= Beginning of Section =
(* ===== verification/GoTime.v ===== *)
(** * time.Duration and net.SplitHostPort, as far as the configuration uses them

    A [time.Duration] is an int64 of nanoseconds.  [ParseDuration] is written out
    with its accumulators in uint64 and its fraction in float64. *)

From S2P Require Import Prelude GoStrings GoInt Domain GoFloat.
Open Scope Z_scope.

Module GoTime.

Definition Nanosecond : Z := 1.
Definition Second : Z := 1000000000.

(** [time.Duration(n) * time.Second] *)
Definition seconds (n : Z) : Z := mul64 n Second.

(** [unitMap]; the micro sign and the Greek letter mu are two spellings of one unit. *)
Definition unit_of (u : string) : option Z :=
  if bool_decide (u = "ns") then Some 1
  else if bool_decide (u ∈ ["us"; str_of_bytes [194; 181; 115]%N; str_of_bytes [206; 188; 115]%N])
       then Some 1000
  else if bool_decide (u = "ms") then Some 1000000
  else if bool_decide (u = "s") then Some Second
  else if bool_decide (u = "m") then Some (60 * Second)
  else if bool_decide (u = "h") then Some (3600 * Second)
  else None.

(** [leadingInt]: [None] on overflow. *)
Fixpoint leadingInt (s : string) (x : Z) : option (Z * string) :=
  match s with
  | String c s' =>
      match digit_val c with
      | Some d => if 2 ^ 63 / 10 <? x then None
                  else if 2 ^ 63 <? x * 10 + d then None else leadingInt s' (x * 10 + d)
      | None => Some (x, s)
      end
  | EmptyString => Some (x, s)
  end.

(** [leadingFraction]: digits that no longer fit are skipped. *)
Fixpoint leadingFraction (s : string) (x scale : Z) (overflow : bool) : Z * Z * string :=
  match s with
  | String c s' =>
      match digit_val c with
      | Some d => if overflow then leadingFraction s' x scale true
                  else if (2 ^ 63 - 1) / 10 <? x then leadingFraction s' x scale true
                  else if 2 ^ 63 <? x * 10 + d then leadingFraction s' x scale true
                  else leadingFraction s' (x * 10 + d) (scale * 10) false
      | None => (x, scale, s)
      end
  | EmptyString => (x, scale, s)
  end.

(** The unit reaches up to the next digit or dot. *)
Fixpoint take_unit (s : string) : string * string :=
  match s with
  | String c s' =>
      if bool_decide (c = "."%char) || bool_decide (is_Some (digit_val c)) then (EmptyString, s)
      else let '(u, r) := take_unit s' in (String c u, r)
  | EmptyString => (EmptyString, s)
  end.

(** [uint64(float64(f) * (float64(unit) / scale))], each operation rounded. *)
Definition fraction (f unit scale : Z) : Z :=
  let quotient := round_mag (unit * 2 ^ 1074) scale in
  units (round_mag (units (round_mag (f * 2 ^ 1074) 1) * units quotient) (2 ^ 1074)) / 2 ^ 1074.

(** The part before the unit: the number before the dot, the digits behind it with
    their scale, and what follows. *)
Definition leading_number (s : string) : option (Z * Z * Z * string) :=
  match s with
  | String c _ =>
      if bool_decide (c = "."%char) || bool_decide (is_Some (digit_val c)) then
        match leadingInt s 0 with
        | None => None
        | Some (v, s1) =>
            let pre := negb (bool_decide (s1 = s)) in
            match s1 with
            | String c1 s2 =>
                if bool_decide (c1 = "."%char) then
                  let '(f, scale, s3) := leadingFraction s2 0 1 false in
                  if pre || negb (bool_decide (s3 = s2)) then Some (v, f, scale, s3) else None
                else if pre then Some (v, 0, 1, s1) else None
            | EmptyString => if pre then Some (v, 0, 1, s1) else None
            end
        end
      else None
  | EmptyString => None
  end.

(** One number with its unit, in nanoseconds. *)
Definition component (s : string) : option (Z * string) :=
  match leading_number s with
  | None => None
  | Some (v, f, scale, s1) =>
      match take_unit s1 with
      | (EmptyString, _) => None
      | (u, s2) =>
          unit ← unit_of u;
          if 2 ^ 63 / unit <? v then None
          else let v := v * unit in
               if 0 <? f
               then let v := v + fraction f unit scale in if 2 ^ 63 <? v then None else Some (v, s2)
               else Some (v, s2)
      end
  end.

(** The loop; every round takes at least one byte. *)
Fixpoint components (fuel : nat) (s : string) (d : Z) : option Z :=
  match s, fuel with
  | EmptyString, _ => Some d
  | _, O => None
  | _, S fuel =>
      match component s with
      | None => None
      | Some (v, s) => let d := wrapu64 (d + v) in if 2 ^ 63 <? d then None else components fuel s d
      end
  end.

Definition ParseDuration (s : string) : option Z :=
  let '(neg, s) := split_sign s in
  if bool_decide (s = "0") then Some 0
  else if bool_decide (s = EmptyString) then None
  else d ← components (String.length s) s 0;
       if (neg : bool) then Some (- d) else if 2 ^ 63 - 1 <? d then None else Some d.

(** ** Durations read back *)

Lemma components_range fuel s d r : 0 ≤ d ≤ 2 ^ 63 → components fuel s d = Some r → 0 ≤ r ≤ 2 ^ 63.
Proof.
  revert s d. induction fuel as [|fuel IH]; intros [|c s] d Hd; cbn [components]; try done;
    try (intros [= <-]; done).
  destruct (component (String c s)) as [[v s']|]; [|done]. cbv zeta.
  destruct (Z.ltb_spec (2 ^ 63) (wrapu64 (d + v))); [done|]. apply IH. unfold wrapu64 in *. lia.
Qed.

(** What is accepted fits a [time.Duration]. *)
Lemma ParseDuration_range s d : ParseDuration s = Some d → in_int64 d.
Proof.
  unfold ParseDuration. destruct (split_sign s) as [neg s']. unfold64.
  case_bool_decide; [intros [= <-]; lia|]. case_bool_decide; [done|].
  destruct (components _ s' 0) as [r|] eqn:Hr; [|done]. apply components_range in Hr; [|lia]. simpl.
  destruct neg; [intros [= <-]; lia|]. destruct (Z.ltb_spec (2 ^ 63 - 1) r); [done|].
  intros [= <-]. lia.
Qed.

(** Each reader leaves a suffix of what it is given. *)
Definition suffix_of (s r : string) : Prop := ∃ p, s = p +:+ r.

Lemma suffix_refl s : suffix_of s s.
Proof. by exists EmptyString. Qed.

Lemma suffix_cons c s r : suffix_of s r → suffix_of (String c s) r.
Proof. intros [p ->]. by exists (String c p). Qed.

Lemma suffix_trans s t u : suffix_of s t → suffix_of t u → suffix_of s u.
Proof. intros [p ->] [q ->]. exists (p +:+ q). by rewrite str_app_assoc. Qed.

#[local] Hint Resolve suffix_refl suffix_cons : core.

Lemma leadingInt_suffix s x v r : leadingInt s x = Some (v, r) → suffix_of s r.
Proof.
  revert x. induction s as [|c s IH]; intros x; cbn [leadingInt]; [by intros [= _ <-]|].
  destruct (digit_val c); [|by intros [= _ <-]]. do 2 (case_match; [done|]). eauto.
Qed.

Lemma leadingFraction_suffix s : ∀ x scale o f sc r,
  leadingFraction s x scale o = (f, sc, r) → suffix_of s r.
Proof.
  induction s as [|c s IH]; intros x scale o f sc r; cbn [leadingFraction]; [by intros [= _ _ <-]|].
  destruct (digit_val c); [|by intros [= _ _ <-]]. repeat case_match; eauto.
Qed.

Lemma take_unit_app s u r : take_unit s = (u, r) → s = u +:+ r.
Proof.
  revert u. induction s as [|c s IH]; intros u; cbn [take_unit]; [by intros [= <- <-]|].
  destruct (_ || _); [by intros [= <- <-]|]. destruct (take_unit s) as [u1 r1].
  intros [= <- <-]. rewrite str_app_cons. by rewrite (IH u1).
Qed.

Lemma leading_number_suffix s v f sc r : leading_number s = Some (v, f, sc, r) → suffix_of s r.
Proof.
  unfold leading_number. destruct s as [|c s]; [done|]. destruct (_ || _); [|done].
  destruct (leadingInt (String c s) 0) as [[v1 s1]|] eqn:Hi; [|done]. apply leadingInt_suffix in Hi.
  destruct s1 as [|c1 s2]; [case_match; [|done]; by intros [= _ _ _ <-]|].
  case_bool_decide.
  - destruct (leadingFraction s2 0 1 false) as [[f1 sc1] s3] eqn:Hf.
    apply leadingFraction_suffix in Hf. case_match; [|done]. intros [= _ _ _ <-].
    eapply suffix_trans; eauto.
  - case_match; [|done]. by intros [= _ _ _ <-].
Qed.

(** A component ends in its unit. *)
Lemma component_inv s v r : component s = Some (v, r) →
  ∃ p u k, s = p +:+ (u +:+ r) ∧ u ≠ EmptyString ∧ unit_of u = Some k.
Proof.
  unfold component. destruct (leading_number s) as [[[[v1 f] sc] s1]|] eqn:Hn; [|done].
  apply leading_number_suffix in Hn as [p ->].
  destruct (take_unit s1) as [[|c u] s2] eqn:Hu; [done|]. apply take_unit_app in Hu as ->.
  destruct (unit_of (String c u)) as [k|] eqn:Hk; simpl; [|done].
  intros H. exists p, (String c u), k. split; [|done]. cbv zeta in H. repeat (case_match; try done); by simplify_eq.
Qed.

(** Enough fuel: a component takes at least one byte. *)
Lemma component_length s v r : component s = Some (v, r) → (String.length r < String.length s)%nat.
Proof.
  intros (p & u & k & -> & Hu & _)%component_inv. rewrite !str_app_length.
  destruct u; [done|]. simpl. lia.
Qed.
= End of Section =
WORK REQUIRED
From the entries above, write out only the lines starting at the line that holds "scale, s1) =>" and ending at the line that holds "(** The loop;", keeping both and matching them exactly.

TASK SOLUTION
  | Some (v, f, scale, s1) =>
      match take_unit s1 with
      | (EmptyString, _) => None
      | (u, s2) =>
          unit ← unit_of u;
          if 2 ^ 63 / unit <? v then None
          else let v := v * unit in
               if 0 <? f
               then let v := v + fraction f unit scale in if 2 ^ 63 <? v then None else Some (v, s2)
               else Some (v, s2)
      end
  end.

(** The loop; every round takes at least one byte. *)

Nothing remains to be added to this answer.